Allosteric free energy changes at the α₁β₂ interface of human hemoglobin probed by proton exchange of Trpβ37

The energetic changes that occur on ligand binding in human hemoglobin have been investigated by measurements of the exchange rates of the indole proton of Trpβ37(C3). The Trpβ37 residues are located in helices C of the β-subunits and are involved in contacts with the segments FG of the α-subunits at the interdimeric α₁β₂ and α₂β₁ interfaces of the hemoglobin tetramer.
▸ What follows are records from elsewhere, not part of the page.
Definition reload_text (line : reload_line) : list Z :=
  match line with
  | ParseFailed status => str "reload: parse failed (" ++ signed_decimal (status_code status) ++ str ") — keeping previous config" ++ [10]
  | ResolveFailed status =>
      str "reload: backend resolve failed (" ++ signed_decimal (status_code status) ++ str ") — keeping previous config" ++ [10]
  | ListenIgnored old new =>
      str "reload: listen.udp change ignored (requires restart): " ++ old ++ str " -> " ++ new ++ [10]
  | MaxSessionsIgnored old new =>
      str "reload: sessions.maxSessions change ignored (requires restart): " ++ decimal old ++ str " -> " ++ decimal new ++ [10]
  | Diff line => diff_text line
  | Evicted sessions flows =>
      str "reload: " ++ decimal sessions ++ str " sessions and " ++ decimal flows ++ str " flows evicted (backends removed)" ++ [10]
  | CidEncodingUpdated enabled =>
      str "reload: cidEncoding updated (enabled=" ++ decimal (if enabled : bool then 1 else 0) ++ str ")" ++ [10]
  | LoggingUpdated on => str "reload: logging.connections=" ++ str (if on : bool then "on" else "off") ++ [10]
  | ReloadOk routes => str "reload: ok (" ++ decimal routes ++ str " routes total)" ++ [10]
  end.

(** [for (i = 0; i < routes->count; i++)]: the lines from route [i] on, [n] left. *)
Fixpoint log_routes_loop (prefix : list Z) (routes : qsr_route_table) (n : nat) (i : Z) : list (list Z) :=
  match n with
  | O => []
  | S n =>
      let r := route_at routes i in
      (prefix ++ str " route " ++ r_sni r ++ str " -> " ++ backend_text (backend_shown r) ++ [10]) ::
      log_routes_loop prefix routes n (uadd i 1)
  end.

Definition qsr_runtime_log_routes (prefix : list Z) (routes : qsr_route_table) : list (list Z) :=
  log_routes_loop prefix routes (Z.to_nat (rt_count routes)) 0.
End text.

(** ** Inotify *)

(** [inotify_init1], [dirname] and [inotify_add_watch] as the kernel and the C
    library answer: the watch, and the descriptors closed. *)
Definition setup_inotify_watch (inotify_init1 : Z) (inotify_add_watch : list Z -> Z) (dirname : list Z -> list Z)
    (config_path : option (list Z)) : Z * list flow_event :=
  match config_path with
  | None => (-1, [])
  | Some path =>
      let ifd := inotify_init1 in
      if ifd <? 0 then (-1, [])
      else if PATH_MAX <? uadd (Zlen path) 1 then (-1, [CloseFd ifd])
      else if inotify_add_watch (dirname path) <? 0 then (-1, [CloseFd ifd])
      else (ifd, [])
  end.

(** [for (;;)] over [read]: [reads] are its results, then there is nothing to read. *)
Fixpoint drain_loop (reads : list Z) (any : bool) : bool :=
  match reads with
  | n :: reads => if 0 <? n then drain_loop reads true else any
  | [] => any
  end.

Definition drain_inotify (inotify_fd : Z) (reads : list Z) : bool :=
  if inotify_fd <? 0 then false else drain_loop reads false.

(** ** Keep-alive

    The predicate of the session expiry sweep: whether the flow a session
    belongs to still carries traffic. *)

Section runtime.
Context `{KeyedHash}.

Definition keepalive_flow (flows : qsr_flow_table) (session : qsr_session) : option qsr_flow :=
  if negb (s_owner_flow_id session =? 0) then
    match qsr_flow_table_slot flows (Z.to_nat (s_owner_slot session)) with
    | Some candidate => if f_id candidate =? s_owner_flow_id session then Some candidate else None
    | None => None
    end
  else if k_has_tuple (s_key session) && negb (k_has_cids (s_key session)) then
    slot ← qsr_flow_table_get flows (k_client_addr (s_key session)) (k_client_addr_len (s_key session));
    ft_flows flows !! slot
  else None.

Definition qsr_runtime_session_keepalive (flows : qsr_flow_table) (now idle_timeout_seconds : Z) (session : qsr_session) :
    bool :=
  match keepalive_flow flows session with
  | Some flow => now - f_last_seen flow <? idle_timeout_seconds
  | None => false
  end.

(** ** Reload *)

(** [reload_backend_sets_t]: the old routes and the new. *)
Definition should_evict_flow_on_reload (old_routes new_routes : qsr_route_table) (flow : qsr_flow) : bool :=
  qsr_route_table_has_backend old_routes (f_backend_addr flow) (f_backend_addr_len flow) &&
  negb (qsr_route_table_has_backend new_routes (f_backend_addr flow) (f_backend_addr_len flow)).

Definition should_evict_on_reload (old_routes new_routes : qsr_route_table) (session : qsr_session) : bool :=
  qsr_route_table_has_backend old_routes (s_backend_addr session) (s_backend_addr_len session) &&
  negb (qsr_route_table_has_backend new_routes (s_backend_addr session) (s_backend_addr_len session)).

Context `{Yaml} (open : list Z -> config_source) (getaddrinfo : list Z -> Z -> option (list Z)).

(** The tail of [reload_from_path]: the fields taken over from the new configuration. *)
Definition reloaded_config (old new : qsr_config) : qsr_config := {|
  c_listen_udp := c_listen_udp old; c_idle_timeout_seconds := c_idle_timeout_seconds new;
  c_max_sessions := c_max_sessions old; c_log_connections := c_log_connections new;
  c_routes := c_routes new; c_cid_codec := c_cid_codec new |}.

Definition codec_changed (old new : qsr_cid_codec) : bool :=
  negb (eqb (cc_enabled old) (cc_enabled new)) ||
  (cc_enabled new && negb (mem_eq (cc_key old) (cc_key new) QSR_CID_KEY_LEN)).

(** The runtime, the events of the flow table and the lines printed; [None] when
    a table operation has no result. *)
Definition reload_from_path (r : qsr_runtime) : option (qsr_runtime * list flow_event * list reload_line) :=
  let '(new_config, status) := qsr_config_load open (default [] (run_config_path r)) in
  if negb (bool_decide (status = QSR_OK)) then Some (r, [], [ParseFailed status]) else
  let '(routes, status) := qsr_route_table_resolve getaddrinfo (c_routes new_config) in
  let new_config := set_routes new_config routes in
  if negb (bool_decide (status = QSR_OK)) then Some (r, [], [ResolveFailed status]) else
  let old_config := run_config r in
  let ignored :=
    (if streq (c_listen_udp new_config) (c_listen_udp old_config) then []
     else [ListenIgnored (c_listen_udp old_config) (c_listen_udp new_config)]) ++
    (if c_max_sessions new_config =? c_max_sessions old_config then []
     else [MaxSessionsIgnored (c_max_sessions old_config) (c_max_sessions new_config)]) in
  '(sessions, evicted) ← qsr_session_table_evict_if (run_sessions r)
    (Some (should_evict_on_reload (c_routes old_config) (c_routes new_config)));
  '(flows, flows_evicted, ev) ← qsr_flow_table_evict_if (run_flows r)
    (Some (should_evict_flow_on_reload (c_routes old_config) (c_routes new_config)));
  let lines :=
    ignored ++ (Diff <$> log_route_diff (c_routes old_config) (c_routes new_config)) ++
    (if (0 <? evicted) || (0 <? flows_evicted) then [Evicted evicted flows_evicted] else []) ++
    (if codec_changed (c_cid_codec old_config) (c_cid_codec new_config)
     then [CidEncodingUpdated (cc_enabled (c_cid_codec new_config))] else []) ++
    (if eqb (c_log_connections old_config) (c_log_connections new_config) then []
     else [LoggingUpdated (c_log_connections new_config)]) in
  let config := reloaded_config old_config new_config in
  Some (run_set_config (run_set_flows (run_set_sessions r sessions) flows) config, ev,
        lines ++ [ReloadOk (rt_count (c_routes config))]).

Definition qsr_runtime_poll (r : qsr_runtime) (reads : list Z) :
    option (qsr_runtime * list flow_event * list reload_line) :=
  if (run_inotify_fd r <? 0) || bool_decide (run_config_path r = None) then Some (r, [], [])
  else if drain_inotify (run_inotify_fd r) reads then reload_from_path r
  else Some (r, [], []).
End runtime.

(** ** Lifetime *)

Definition flow_capacity (max_sessions : Z) : Z :=
  let flow_capacity := max_sessions / QSR_FLOWS_PER_SESSION_DIVISOR in
  if flow_capacity <? QSR_FLOW_CAPACITY_MIN then QSR_FLOW_CAPACITY_MIN else flow_capacity.

(** [raw] is the caller's object before the call, [watch] what
    [setup_inotify_watch] gives for a path. *)
Definition qsr_runtime_init (calloc : Z -> Z -> bool) (watch : option (list Z) -> Z * list flow_event)
    (raw : qsr_runtime) (config : qsr_config) (config_path : option (list Z)) :
    qsr_runtime * list flow_event * qsr_status :=
  let r := {| run_config := config; run_sessions := run_sessions raw; run_flows := run_flows raw;
              run_config_path := config_path; run_inotify_fd := -1 |} in
  match qsr_session_table_init calloc (Z.to_nat (c_max_sessions config)) with
  | inr status =>
      (if bool_decide (status = QSR_ERR_FULL) then run_set_sessions r (set_sessions (run_sessions raw) []) else r, [], status)
  | inl sessions =>
      let r := run_set_sessions r sessions in
      match qsr_flow_table_init calloc (Z.to_nat (flow_capacity (c_max_sessions config))) with
      | inr status =>
          let r := run_set_flows r (qsr_flow_table_free (run_flows raw)).1 in
          (run_set_sessions r (qsr_session_table_free sessions), [], status)
      | inl flows =>
          let '(fd, ev) := watch config_path in
          (run_set_inotify_fd (run_set_flows r flows) fd, ev, QSR_OK)
      end
  end.

Definition qsr_runtime_inotify_fd (r : qsr_runtime) : Z := run_inotify_fd r.

Definition qsr_runtime_free (r : qsr_runtime) : qsr_runtime * list flow_event :=
  let '(r, ev) := if 0 <=? run_inotify_fd r then (run_set_inotify_fd r (-1), [CloseFd (run_inotify_fd r)]) else (r, []) in
  let '(flows, ev') := qsr_flow_table_free (run_flows r) in
  (run_set_sessions (run_set_flows r flows) (qsr_session_table_free (run_sessions r)), ev ++ ev').

(** ** Lemmas: the printed lines *)

Section text_theory.
Context `{InetNtop}.

(** The line of a route; the address of an unresolved one is shown as a question mark. *)
Definition shown_line (prefix : list Z) (r : qsr_route) : list Z :=
  prefix ++ str " route " ++ r_sni r ++ str " -> " ++ backend_text (backend_shown r) ++ [10].

Lemma log_routes_loop_spec prefix t n : forall i k, 0 <= i -> i + Z.of_nat n < 2 ^ 64 ->
  log_routes_loop prefix t n i !! k = if (k <? n)%nat then Some (shown_line prefix (route_at t (i + Z.of_nat k))) else None.
Proof.
  induction n as [|n IH]; intros i k Hi Hn; cbn [log_routes_loop]; [done|]. rewrite uadd_small by lia.
  destruct k as [|k]; [cbn; by rewrite Z.add_0_r|]. rewrite lookup_cons. cbn iota beta. rewrite IH by lia. change (S k <? S n)%nat with (k <? n)%nat.
  by replace (i + 1 + Z.of_nat k) with (i + Z.of_nat (S k)) by lia.
Qed.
In the quaternary structure change that accompanies ligand binding to hemoglobin, these contacts undergo minimal changes in relative orientation and in packing, thereby acting as hinges, or flexible joints. The exchange rates of the indole proton of Trpβ37(C3) were measured by nuclear magnetic resonance spectroscopy, in both deoxygenated and ligated hemoglobin. The results indicate that, at 15°C, the exchange rate is increased from 9.0.10^-6 to 3.3·10^-4 s^-1 upon ligand binding to hemoglobin. This change suggests that the structural units at the hinge regions of the α₁β₂/α₂β₁ interfaces containing Trpβ37(C3) are specifically stabilized in unligated hemoglobin, and experience a change in structural free energy of ∼4 kcal/(mol tetramer) upon ligand binding. Therefore, the hinge regions of the α₁β₂/α₂β₁ interfaces could play a role in the transmission of free energy through the hemoglobin molecule during its allosteric transition.